At this chef’s counter in Texas, it’s all about dessert—and it just nabbed a rather sweet accolade.
Nicōsi, which opened its doors last June under the helm of executive chef Tavel Bristol-Joseph and his chef de cuisine, Karla Espinosa, has been awarded its first Michelin star. Located inside San Antonio’s Pullman Market, Nicōsi is one of only three Lone Star State restaurants to earn its first Michelin star this year at the guide’s second-annual restaurant selection in Houston last night. That brings the total number of starred restaurants in Texas to 18.
Though you wouldn’t be served only confections at Nicōsi.
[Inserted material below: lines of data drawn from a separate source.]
(* ===== verification/LdbManifestProps.v ===== *)
(** [VersionSet::LogAndApply] and [VersionSet::Recover]: the new version, the counters, and what is on disk. *)

From Stdlib Require Import ZArith Lia List String Bool SpecFloat.
From stdpp Require Import base gmap list sorting.
From S2P Require Import Prelude Base128 LdbBase LdbText LdbCoding LdbLog LdbLogRead LdbLogTotal LdbKeys LdbKeyProps LdbVersionEdit LdbEditProps LdbIterator LdbFormat LdbVersion LdbVersionOverlap LdbVersionSet LdbCompaction LdbCompactionPick LdbBuilderSave LdbEnv LdbRefs LdbManifest.

(** ** The new version *)

Section Build.
Context {U : Comparator} {LU : ComparatorLaws U}.

Lemma memory_ok_cell v x n y h holders held : memory_ok h holders held -> h_versions h !! v = Some (x, n) -> files_ y = files_ x ->
  memory_ok (set_h_versions (<[v := (y, n)]> (h_versions h)) h) holders held.
Proof.
  intros [A1 A2 A3 A4 A5 A6 A7 A8] Hv Hy. assert (Hu : uses (<[v := (y, n)]> (h_versions h)) ≡ₚ uses (h_versions h)) by (apply (uses_update _ v (x, n)); [done|unfold version_addresses; cbn; by rewrite Hy]).
  split; cbn; [by rewrite Hu| | | |done|done|unfold size in *; by rewrite Hu|done].
  - intros u cell. destruct (decide (u = v)) as [->|Hne]; [rewrite lookup_insert_eq; intros [= <-]; apply (A2 _ _ Hv)|]. rewrite lookup_insert_ne by done. apply A2.
  - intros u Hu1. destruct (decide (u = v)) as [->|Hne]; [rewrite lookup_insert_eq; by eexists|]. rewrite lookup_insert_ne by done. by apply A3.
  - intros a Hlt. cbn in *. destruct (A4 a Hlt) as (G1 & G2 & G3). split; [done|]. split; [done|]. rewrite lookup_insert_ne; [done|]. intros <-. congruence.
Qed.

Lemma seven {A} (l : list A) : size l = kNumLevels -> exists a b c d e f g, l = [a; b; c; d; e; f; g].
Proof.
  intros Hl. assert (Hn : List.length l = 7%nat) by (unfold size in Hl; change kNumLevels with 7 in Hl; lia). clear Hl. do 7 (destruct l as [|? l]; [done|]). destruct l; [by repeat eexists|done].
Qed.
Lemma ReuseManifest_ok (options : Options) m n dscname i : file_dir (mf_env m) !! dscname = Some i -> descriptor_file_ m = None -> descriptor_log_ m = None ->
  wp (ReuseManifest options dscname (manifest_name n)) (fun _ m' => exists k, mf_set m' = set_manifest_file_number k (mf_set m)) (fun _ => False) m.
Proof.
  intros Hd Hf Hl. assert (Hid : exists k, mf_set m = set_manifest_file_number k (mf_set m)) by (exists (vs_manifest_file_number_ (mf_set m)); by destruct (mf_set m)).
  unfold ReuseManifest. destruct (negb _); [by apply wp_ret|]. destruct (ParseFileName (manifest_name n)) as [[mn t]|]; [|by apply wp_ret]. destruct t; try (by apply wp_ret).
  apply wp_bind, wp_get. rewrite (L_size _ _ _ Hd). cbn [ok OK negb orb]. destruct (_ <=? _); [by apply wp_ret|]. rewrite Hf, Hl. apply wp_bind, wp_asserted; [done|]. apply wp_bind, wp_asserted; [done|].
  destruct (L_append _ _ _ Hd) as (h & e' & Ea & _ & _). apply wp_bind. unfold on_env. apply wp_zoom. eapply wp_of_eq; [unfold call; rewrite Ea; reflexivity|]. cbn [ok OK negb]. apply wp_bind, wp_or_stuck. exists h. split; [done|].
  apply wp_bind, wp_modify, wp_bind. unfold on_set. apply wp_zoom, wp_modify, wp_ret. by exists mn.
Qed.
The eight-course tasting menu there will take you through dishes both sweet, bitter, acidic, and savory, with new offerings swapped in throughout the year. That could include bites like a beef short rib crowned with cotton candy or powdered sugar and caviar with gold leaf (though the chef’s counter doesn’t allow phones or pictures, so each time you dine it’s truly a surprise.)
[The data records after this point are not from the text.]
(* ===== verification/LdbDbProps.v ===== *)
(** Compactions: which entries [DoCompactionWork] may drop, and what it writes. *)

From Stdlib Require Import ZArith Lia List String Bool SpecFloat.
From stdpp Require Import base gmap list sorting.
From S2P Require Import Prelude Base128 LdbBase LdbText LdbCoding LdbLog LdbKeys LdbKeyProps LdbMemTable LdbBlock LdbBlockProps LdbBlockBuild LdbIterator LdbTwoLevelProps LdbVersionEdit LdbFormat LdbLogRead LdbLogTotal LdbTable LdbTableFinish LdbTableTheorems LdbDbIter LdbDbIterProps LdbDbIterTheorems LdbVersion LdbVersionOverlap LdbVersionGet LdbVersionSet LdbCompaction LdbEnv LdbManifest LdbManifestProps LdbRecover LdbDbImpl.

(** ** Entries that are kept *)

Section Kept.
Context {U : Comparator} {LU : ComparatorLaws U}.
Context (base : Slice -> bool) (smallest : Z).

Abbreviation iorder := internal_order.

(** The newest visible entry of a user key among [l]. *)
Definition newest (l : list version) (u : Slice) (s : Z) (e : version) : Prop :=
  e ∈ l /\ visible u s e /\ forall d, d ∈ l -> visible u s d -> iorder (v_ikey e) (v_ikey d) <= 0.

(** What a read of the user key at the sequence number gives. *)
Definition reads (l : list version) (u : Slice) (s : Z) (r : option Slice) : Prop :=
  match r with
  | Some v => exists e, newest l u s e /\ pk_type (v_key e) = kTypeValue /\ v_value e = v
  | None => (forall e, e ∈ l -> ~ visible u s e) \/ exists e, newest l u s e /\ pk_type (v_key e) = kTypeDeletion
  end.

(** The locals of the loop: the user key and the sequence number of the last entry, if there is one. *)
Definition last_for (k : option (Slice * Z)) (e : version) : Z :=
  match k with Some (u, n) => if order (v_user e) u =? 0 then n else kMaxSequenceNumber | None => kMaxSequenceNumber end.
Definition key_for (k : option (Slice * Z)) (e : version) : option (Slice * Z) :=
  match k with
  | Some (u, n) => Some (if order (v_user e) u =? 0 then u else v_user e, pk_sequence (v_key e))
  | None => Some (v_user e, pk_sequence (v_key e))
  end.
Definition is_dropped (k : option (Slice * Z)) (e : version) : bool :=
  (last_for k e <=? smallest) || (is_deletion (pk_type (v_key e)) && (pk_sequence (v_key e) <=? smallest) && base (v_user e)).

(** The entries that the loop keeps. *)
Fixpoint kept (k : option (Slice * Z)) (ps : list version) : list version :=
  match ps with
  | [] => []
  | e :: ps' => (if is_dropped k e then [] else [e]) ++ kept (key_for k e) ps'
  end.

Lemma kept_elem ps : forall k e, e ∈ kept k ps -> e ∈ ps.
Proof.
  induction ps as [|a ps IH]; intros k e He; [done|]. cbn [kept] in He. apply elem_of_app in He as [He|He]; [|apply list_elem_of_further; by eapply IH].
  destruct (is_dropped k a); [by apply not_elem_of_nil in He|]. apply list_elem_of_singleton in He as ->. apply list_elem_of_here.
Qed.

Lemma versions_cons e ps : versions (e :: ps) -> version_ok e /\ versions ps /\ forall d, d ∈ ps -> version_ok d /\ iorder (v_ikey e) (v_ikey d) < 0.
Proof.
  intros [Hok [Hk Hs]]. apply Forall_cons_1 in Hok as [He Hok]. cbn [map] in Hk, Hs. apply Forall_cons_1 in Hk as [_ Hk]. apply StronglySorted_inv in Hs as [Hs Hlt].
  split; [done|]. split; [by split|]. intros d Hd. rewrite Forall_forall in Hok. rewrite Forall_forall in Hlt. split; [by apply Hok|]. apply Hlt. apply list_elem_of_fmap. exists (version_entry d). split; [done|]. by apply list_elem_of_fmap_2.
Qed.

Lemma versions_intro e ps : version_ok e -> versions ps -> (forall d, d ∈ ps -> iorder (v_ikey e) (v_ikey d) < 0) -> versions (e :: ps).
Proof.
  intros He [Hok [Hk Hs]] Hlt. split; [by constructor|]. split; cbn [map]; constructor; try done; [by apply v_ikey_ok|].
  rewrite Forall_forall. intros k (x & -> & (d & -> & Hd)%list_elem_of_fmap)%list_elem_of_fmap. by apply Hlt.
Qed.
Mamani also earned its first star this year.
Mamani
Pullman Market’s accolades weren’t done. The food hall that was founded by chefs and business partners Bristol-Joseph and Kevin Fink earned another Michelin star for Nicōsi’s neighbor Isidore. The restaurant is focused on American cuisine set within its midcentury-modern decor. Here, it’s all about local ingredients and traditions, which seep into dishes like Cherokee tomato in a house-made kombucha and a dry-aged Berkshire pork chop with a 23-spice sauce. And the last new entrant onto Texas’s Michelin list is Mamani, a hot spot of French contemporary food in Dallas. Here, chef Christophe De Lellis serves up plates like Dover sole with brown butter and veal “Cordon Bleu” accompanied by Robuchon’s signature butter-laden pommes purée.